21. Defendant Spring Insurance sold the Ohio Casualty Insurance policy to the Plaintiffs. Plaintiffs specified to Spring Insurance they sought a business insurance policy that covered against “all perils possible” to the Property, including every conceivable loss to the roof of the Property through water intrusion and workmanship of repairs done.

22. Plaintiffs' request that the roof of the Property be covered against “all perils possible” formed the basis of the bargain and was a deciding factor in Plaintiffs' decision to purchase the policy.

23. Plaintiffs' request for coverage against “all perils possible” was understood and acknowledged by Spring Insurance. Spring Insurance assured and negligently misrepresented to Plaintiffs that was the type of policy Plaintiffs' were purchasing and paying premium price for. Spring Insurance omitted to mention there could possibly be any permutation or exclusion of the policy that would not cover the Property against “all perils possible.”

24. As a result of the above issues, Plaintiffs did not receive the coverage for which they had originally contracted with Spring Insurance. Unfortunately, Plaintiffs ha[ve] therefore been forced to file this suit in order to recover damages arising from the above conduct, as well as overall from the unfair refusal to pay insurance benefits.

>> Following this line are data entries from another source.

(* ===== verification/RegistryProperties.v ===== *)
(** * RegistryProperties: what the discovery directory keeps

    The registry's promises under failures: a liveness claim is withdrawn only
    after its replacement (the tombstone, or the withdrawn copy) is on disk, and
    only for the incarnation it is about; the epoch floor of a session never goes
    down, whatever operations run and wherever they fail; a sidecar read returns
    facts of the incarnation asked for or none. *)

From stdpp Require Import sets gmap.
From S2P Require Import Prelude ShimWire ShimControl GoSort ShimRecord Registry.

(** ** What an operation can change *)

(** Outside [P] the files are untouched, whatever fails. *)
Definition changes_only {A} (P : bytes -> Prop) (m : RM A) : Prop :=
  forall w n, ~ P n -> files (m w).1 !! n = files w !! n.

Lemma changes_weaken {A} (P Q : bytes -> Prop) (m : RM A) :
  changes_only P m -> (forall n, P n -> Q n) -> changes_only Q m.
Proof. intros H HPQ w n Hn. apply H. auto. Qed.

Section combinators.
Context {A B : Type} (P : bytes -> Prop).

Lemma changes_ret (a : A) : changes_only P (rret a).
Proof. by intros w n _. Qed.
Lemma changes_err (e : ShimErr) : changes_only P (@rerr A e).
Proof. by intros w n _. Qed.
Lemma changes_lift (o : outcome ShimErr A) : changes_only P (rlift o).
Proof. by intros w n _. Qed.

Lemma changes_bind (m : RM A) (k : A -> RM B) :
  changes_only P m -> (forall a, changes_only P (k a)) -> changes_only P (rbind m k).
Proof.
  intros Hm Hk w n Hn. unfold rbind. specialize (Hm w n Hn). destruct (m w) as [w' [a|e|]]; try done.
  cbn in Hm. rewrite <- Hm. by apply Hk.
Qed.

Lemma changes_attempt (m : RM A) : changes_only P m -> changes_only P (attempt m).
Proof. intros Hm w n Hn. unfold attempt. specialize (Hm w n Hn). by destruct (m w). Qed.
End combinators.

Lemma changes_observe P : changes_only P observe.
Proof. intros w n _. unfold observe, rbind, syscall. destruct (faults w) as [|[] ?]; done. Qed.

Lemma changes_foreach {A} P (l : list A) (body : A -> RM unit) :
  (forall x, x ∈ l -> changes_only P (body x)) -> changes_only P (foreach l body).
Proof.
  induction l as [|x l IH]; intros H; cbn [foreach]; [apply changes_ret|].
  apply changes_bind; [apply H; left|]. intros _. apply IH. intros y Hy. apply H. by right.
Qed.

(** The three ways an effect ends. *)
Lemma effect_cases g w :
  (files (effect g w).1 = files w /\ (effect g w).2 = Err ErrIO) \/
  (files (effect g w).1 = g (files w)).
Proof.
  unfold effect, rbind, syscall, update. destruct (faults w) as [|[] ?]; cbn; auto.
Qed.

Lemma effect_ok g w w' : effect g w = (w', Ok tt) -> files w' = g (files w).
Proof.
  intros H. destruct (effect_cases g w) as [[_ E]|E]; rewrite H in E; [discriminate|done].
Qed.

Lemma changes_remove n0 : changes_only (fun n => n = n0) (remove n0).
Proof.
  intros w n Hn. unfold remove. destruct (effect_cases (delete n0) w) as [[-> _]| ->]; [done|].
  by rewrite lookup_delete_ne.
Qed.

Lemma changes_publish n0 data : changes_only (fun n => n = n0) (publish n0 data).
Proof.
  intros w n Hn. unfold publish.
  destruct (effect_cases (insert n0 {| e_kind := Regular; e_perm := RecordFileMode; e_owned := true; e_data := data |}) w)
    as [[-> _]| ->]; [done|]. by rewrite lookup_insert_ne.
Qed.

Create HintDb reg.
#[export] Hint Resolve changes_ret changes_err changes_lift changes_bind changes_attempt changes_observe : reg.
#[export] Hint Extern 4 (changes_only _ (if ?b then _ else _)) => destruct b : reg.
#[export] Hint Extern 4 (changes_only _ (match ?x with _ => _ end)) => destruct x : reg.

(** Nothing is changed by a read. *)
Definition reads_only {A} (m : RM A) : Prop := changes_only (fun _ => False) m.

Lemma reads_files {A} (m : RM A) w : reads_only m -> files (m w).1 = files w.
Proof. intros H. apply map_eq. intros n. apply H. tauto. Qed.

Section reads.
Context (C : codecs) (dir : dirInfo).

Lemma reads_readEntry name : reads_only (readEntry name).
Proof. unfold reads_only, readEntry. apply changes_bind; [apply changes_observe|]. intros fs. destruct (fs !! name) as [f|]; auto with reg. Qed.

Lemma reads_checkDirMode : reads_only (checkDirMode dir).
Proof. unfold reads_only, checkDirMode. apply changes_bind; auto 10 with reg. Qed.

Lemma reads_entryNames suffix exclude : reads_only (entryNames suffix exclude).
Proof. unfold reads_only, entryNames. auto with reg. Qed.

Lemma reads_Get id : reads_only (Get C id).
Proof. apply changes_bind; [apply reads_readEntry|]. auto with reg. Qed.

Lemma reads_scan_loop names : reads_only (scan_loop C names).
Proof.
  induction names as [|n names IH]; cbn [scan_loop]; [apply changes_ret|].
  apply changes_bind; [|intros e; apply changes_bind; [exact IH|auto with reg]].
  apply changes_attempt, changes_bind; [apply reads_readEntry|auto with reg].
Qed.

25. In addition, Spring Insurance has failed to place adequate and proper coverage for Plaintiffs, causing Plaintiffs to suffer further damages. As indicated below, Plaintiffs seek relief under the common law, the Deceptive Trade Practices–Consumer Protection Act and the Texas Insurance Code.


Plaintiffs' Second Amended Complaint, Docket Entry No. 49, p. 2 ¶ 8, pp. 5–6 ¶¶ 21–25.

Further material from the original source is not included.